- [Your assignment]: After locating the line with "[quota] of the" in the data that follows, return it and every later line exactly, up to and including the line with "- Of the DOM, the".

[Saved entries]
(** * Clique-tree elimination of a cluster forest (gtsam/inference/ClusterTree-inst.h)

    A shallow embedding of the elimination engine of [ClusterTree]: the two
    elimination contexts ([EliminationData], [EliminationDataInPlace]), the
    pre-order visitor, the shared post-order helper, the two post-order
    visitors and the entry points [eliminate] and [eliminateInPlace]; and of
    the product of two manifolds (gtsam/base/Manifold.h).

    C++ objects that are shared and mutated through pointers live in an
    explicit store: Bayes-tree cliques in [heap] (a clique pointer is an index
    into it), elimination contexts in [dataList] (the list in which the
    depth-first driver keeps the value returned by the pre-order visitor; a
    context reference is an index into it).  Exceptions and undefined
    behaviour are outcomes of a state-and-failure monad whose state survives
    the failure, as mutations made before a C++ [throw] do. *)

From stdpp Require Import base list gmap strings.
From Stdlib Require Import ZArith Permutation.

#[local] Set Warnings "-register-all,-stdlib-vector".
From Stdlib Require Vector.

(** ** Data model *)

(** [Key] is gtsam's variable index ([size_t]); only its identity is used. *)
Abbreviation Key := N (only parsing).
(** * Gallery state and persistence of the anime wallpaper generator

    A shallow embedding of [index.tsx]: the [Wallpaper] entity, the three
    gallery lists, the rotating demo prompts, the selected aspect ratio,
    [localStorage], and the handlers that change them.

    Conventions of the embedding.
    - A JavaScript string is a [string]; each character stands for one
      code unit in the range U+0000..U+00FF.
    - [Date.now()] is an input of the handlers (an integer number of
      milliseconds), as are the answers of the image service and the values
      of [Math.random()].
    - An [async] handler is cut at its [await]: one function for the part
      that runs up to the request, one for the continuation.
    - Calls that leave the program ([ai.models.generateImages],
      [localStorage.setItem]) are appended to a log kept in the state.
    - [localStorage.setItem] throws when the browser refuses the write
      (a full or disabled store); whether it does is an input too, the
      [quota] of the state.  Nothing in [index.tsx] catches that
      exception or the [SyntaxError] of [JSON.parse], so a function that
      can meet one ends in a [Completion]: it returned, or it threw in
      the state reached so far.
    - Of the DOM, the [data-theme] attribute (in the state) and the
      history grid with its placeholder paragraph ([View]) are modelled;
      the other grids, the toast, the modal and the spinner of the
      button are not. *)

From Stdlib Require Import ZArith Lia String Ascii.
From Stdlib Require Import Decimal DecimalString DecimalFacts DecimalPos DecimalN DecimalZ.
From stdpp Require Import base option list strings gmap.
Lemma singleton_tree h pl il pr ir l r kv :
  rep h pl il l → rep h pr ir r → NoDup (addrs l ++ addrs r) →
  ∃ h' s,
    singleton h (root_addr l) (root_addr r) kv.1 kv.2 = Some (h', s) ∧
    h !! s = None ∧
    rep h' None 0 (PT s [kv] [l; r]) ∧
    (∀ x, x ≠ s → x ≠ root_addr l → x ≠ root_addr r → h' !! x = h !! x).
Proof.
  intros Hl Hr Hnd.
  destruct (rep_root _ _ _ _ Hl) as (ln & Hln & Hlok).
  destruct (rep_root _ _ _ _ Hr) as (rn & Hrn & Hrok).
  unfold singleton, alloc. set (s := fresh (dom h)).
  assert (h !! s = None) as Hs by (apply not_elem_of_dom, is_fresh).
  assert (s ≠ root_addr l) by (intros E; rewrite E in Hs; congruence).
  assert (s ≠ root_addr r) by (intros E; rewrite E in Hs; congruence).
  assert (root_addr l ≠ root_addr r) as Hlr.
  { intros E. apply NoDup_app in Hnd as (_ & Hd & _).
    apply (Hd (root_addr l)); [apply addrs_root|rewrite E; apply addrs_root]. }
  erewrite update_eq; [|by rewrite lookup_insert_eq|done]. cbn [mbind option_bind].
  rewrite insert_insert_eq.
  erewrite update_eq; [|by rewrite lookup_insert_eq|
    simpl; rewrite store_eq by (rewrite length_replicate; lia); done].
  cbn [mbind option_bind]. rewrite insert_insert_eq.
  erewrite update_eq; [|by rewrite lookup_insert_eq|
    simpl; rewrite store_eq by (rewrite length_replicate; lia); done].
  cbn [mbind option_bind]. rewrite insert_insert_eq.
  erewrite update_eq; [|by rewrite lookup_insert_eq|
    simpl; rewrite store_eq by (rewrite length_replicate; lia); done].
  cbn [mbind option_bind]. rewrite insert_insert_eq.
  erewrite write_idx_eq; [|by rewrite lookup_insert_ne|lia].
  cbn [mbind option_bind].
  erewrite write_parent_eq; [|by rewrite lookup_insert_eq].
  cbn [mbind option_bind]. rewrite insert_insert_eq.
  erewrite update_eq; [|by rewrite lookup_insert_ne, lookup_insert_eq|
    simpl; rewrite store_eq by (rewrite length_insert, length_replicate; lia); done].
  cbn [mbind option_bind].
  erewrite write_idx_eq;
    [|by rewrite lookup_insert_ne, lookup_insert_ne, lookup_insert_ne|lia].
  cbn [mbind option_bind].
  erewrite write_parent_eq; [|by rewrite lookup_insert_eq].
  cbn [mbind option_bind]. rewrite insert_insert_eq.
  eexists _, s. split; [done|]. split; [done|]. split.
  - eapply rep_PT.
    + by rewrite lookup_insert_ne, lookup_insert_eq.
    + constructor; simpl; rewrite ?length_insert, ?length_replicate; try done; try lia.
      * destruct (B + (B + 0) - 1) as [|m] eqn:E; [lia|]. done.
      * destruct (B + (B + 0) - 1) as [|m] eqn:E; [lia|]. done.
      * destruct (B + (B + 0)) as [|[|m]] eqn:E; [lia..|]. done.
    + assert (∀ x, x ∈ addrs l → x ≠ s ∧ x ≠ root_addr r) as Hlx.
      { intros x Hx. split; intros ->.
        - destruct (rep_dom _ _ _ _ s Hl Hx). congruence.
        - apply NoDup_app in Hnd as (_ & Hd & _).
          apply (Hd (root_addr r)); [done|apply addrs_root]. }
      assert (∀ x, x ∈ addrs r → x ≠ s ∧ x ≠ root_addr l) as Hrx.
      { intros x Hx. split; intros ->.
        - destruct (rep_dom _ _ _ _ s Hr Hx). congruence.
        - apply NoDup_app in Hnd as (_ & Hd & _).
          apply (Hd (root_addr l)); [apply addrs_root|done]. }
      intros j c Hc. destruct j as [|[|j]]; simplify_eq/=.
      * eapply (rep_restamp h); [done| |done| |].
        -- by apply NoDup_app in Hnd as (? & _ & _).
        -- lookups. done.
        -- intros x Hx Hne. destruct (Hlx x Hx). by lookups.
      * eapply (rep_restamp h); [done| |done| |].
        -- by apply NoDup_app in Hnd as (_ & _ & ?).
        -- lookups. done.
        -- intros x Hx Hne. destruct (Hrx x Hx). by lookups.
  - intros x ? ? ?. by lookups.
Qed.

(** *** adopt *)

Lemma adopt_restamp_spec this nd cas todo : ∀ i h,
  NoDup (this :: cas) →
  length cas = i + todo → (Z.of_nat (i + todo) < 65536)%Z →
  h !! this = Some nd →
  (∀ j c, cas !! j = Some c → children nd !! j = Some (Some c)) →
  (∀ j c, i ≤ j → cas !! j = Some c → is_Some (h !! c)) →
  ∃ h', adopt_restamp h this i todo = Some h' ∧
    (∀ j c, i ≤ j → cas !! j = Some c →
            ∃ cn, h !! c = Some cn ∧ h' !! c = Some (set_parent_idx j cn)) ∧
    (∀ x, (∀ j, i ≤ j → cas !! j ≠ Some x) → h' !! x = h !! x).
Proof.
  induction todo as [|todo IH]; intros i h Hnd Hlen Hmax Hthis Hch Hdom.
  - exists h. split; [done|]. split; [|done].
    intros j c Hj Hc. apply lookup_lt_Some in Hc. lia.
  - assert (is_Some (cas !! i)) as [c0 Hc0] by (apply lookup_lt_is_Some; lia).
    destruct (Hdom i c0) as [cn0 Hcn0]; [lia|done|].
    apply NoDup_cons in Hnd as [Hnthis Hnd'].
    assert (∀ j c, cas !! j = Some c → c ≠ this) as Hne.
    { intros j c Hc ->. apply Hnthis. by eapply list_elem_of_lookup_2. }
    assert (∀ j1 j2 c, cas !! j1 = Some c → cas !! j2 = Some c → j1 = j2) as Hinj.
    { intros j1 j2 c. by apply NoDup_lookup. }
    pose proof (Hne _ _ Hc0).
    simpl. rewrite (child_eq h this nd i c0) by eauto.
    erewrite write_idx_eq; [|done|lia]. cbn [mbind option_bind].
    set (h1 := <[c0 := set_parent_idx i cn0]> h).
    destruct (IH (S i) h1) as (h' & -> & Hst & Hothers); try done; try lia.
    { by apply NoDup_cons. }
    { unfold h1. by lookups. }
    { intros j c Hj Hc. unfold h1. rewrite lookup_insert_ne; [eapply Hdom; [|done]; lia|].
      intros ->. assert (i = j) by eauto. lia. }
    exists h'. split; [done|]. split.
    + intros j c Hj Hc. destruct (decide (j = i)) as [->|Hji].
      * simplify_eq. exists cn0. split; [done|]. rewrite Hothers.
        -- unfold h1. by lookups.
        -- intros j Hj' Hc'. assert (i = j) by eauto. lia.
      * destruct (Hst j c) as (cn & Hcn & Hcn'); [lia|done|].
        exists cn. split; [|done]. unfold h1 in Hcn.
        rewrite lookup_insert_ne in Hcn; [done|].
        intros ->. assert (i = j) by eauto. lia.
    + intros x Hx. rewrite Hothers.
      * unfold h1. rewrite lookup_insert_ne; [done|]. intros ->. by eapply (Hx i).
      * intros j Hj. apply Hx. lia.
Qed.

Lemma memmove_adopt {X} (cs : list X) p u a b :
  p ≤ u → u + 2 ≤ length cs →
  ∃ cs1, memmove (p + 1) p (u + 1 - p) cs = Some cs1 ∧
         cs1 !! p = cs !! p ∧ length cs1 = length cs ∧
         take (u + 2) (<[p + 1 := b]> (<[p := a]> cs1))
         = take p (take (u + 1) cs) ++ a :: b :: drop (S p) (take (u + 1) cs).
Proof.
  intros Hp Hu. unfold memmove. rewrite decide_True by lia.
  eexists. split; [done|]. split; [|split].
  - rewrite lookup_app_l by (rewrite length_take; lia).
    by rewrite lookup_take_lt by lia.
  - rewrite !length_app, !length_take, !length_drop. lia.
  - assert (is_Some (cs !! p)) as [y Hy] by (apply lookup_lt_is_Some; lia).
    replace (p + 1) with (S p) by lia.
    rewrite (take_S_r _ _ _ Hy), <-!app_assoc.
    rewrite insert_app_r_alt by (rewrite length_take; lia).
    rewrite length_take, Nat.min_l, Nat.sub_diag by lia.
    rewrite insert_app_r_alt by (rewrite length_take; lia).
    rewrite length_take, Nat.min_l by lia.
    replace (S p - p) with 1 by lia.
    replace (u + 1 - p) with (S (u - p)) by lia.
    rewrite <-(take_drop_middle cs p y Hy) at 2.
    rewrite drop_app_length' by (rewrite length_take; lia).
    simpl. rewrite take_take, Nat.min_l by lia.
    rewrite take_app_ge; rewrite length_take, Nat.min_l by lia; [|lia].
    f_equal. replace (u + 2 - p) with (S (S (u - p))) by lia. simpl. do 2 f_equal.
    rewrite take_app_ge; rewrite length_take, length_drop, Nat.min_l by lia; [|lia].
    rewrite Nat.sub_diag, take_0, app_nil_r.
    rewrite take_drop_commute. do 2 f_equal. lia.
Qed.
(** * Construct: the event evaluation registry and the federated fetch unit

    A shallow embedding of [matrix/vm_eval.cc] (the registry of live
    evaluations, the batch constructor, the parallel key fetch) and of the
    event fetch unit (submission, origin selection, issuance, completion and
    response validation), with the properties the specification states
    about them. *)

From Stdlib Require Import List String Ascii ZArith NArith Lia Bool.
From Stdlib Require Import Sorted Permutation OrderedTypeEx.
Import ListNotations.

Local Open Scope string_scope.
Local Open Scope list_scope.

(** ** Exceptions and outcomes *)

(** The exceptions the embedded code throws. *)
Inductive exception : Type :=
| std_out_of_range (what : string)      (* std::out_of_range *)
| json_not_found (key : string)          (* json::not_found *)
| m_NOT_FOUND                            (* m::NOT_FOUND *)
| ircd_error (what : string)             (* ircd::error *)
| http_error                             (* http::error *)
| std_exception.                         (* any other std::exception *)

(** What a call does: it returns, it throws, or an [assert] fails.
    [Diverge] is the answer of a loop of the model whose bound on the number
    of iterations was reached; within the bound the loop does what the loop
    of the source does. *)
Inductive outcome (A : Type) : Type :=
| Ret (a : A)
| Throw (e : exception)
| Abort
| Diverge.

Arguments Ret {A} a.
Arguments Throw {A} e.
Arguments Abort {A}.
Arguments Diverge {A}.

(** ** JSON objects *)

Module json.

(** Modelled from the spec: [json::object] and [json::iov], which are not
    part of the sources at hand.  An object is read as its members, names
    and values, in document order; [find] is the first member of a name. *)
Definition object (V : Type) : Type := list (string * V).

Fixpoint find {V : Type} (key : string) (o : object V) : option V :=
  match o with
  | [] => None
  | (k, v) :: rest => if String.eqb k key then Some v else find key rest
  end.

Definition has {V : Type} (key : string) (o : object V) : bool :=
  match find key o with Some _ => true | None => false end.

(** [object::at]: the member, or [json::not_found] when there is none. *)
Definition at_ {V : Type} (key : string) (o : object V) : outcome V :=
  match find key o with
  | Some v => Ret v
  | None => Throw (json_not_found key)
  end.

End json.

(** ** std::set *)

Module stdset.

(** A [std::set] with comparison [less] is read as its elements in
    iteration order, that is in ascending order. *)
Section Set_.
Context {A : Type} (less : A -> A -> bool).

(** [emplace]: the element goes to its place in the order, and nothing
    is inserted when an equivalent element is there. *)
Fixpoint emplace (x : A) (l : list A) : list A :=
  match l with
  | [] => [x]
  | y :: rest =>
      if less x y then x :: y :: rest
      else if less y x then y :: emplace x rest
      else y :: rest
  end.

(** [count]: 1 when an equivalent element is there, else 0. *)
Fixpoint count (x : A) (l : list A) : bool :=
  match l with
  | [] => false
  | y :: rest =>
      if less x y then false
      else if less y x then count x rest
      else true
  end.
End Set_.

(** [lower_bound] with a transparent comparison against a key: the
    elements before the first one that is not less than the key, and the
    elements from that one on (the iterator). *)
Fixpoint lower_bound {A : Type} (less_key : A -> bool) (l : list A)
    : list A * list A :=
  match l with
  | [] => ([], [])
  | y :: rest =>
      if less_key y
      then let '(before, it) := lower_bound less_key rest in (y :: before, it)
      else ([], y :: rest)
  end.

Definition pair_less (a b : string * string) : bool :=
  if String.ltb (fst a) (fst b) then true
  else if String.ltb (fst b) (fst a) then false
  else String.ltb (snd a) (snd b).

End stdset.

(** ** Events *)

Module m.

- [Answer]:
      [quota] of the state.  Nothing in [index.tsx] catches that
      exception or the [SyntaxError] of [JSON.parse], so a function that
      can meet one ends in a [Completion]: it returned, or it threw in
      the state reached so far.
    - Of the DOM, the [data-theme] attribute (in the state) and the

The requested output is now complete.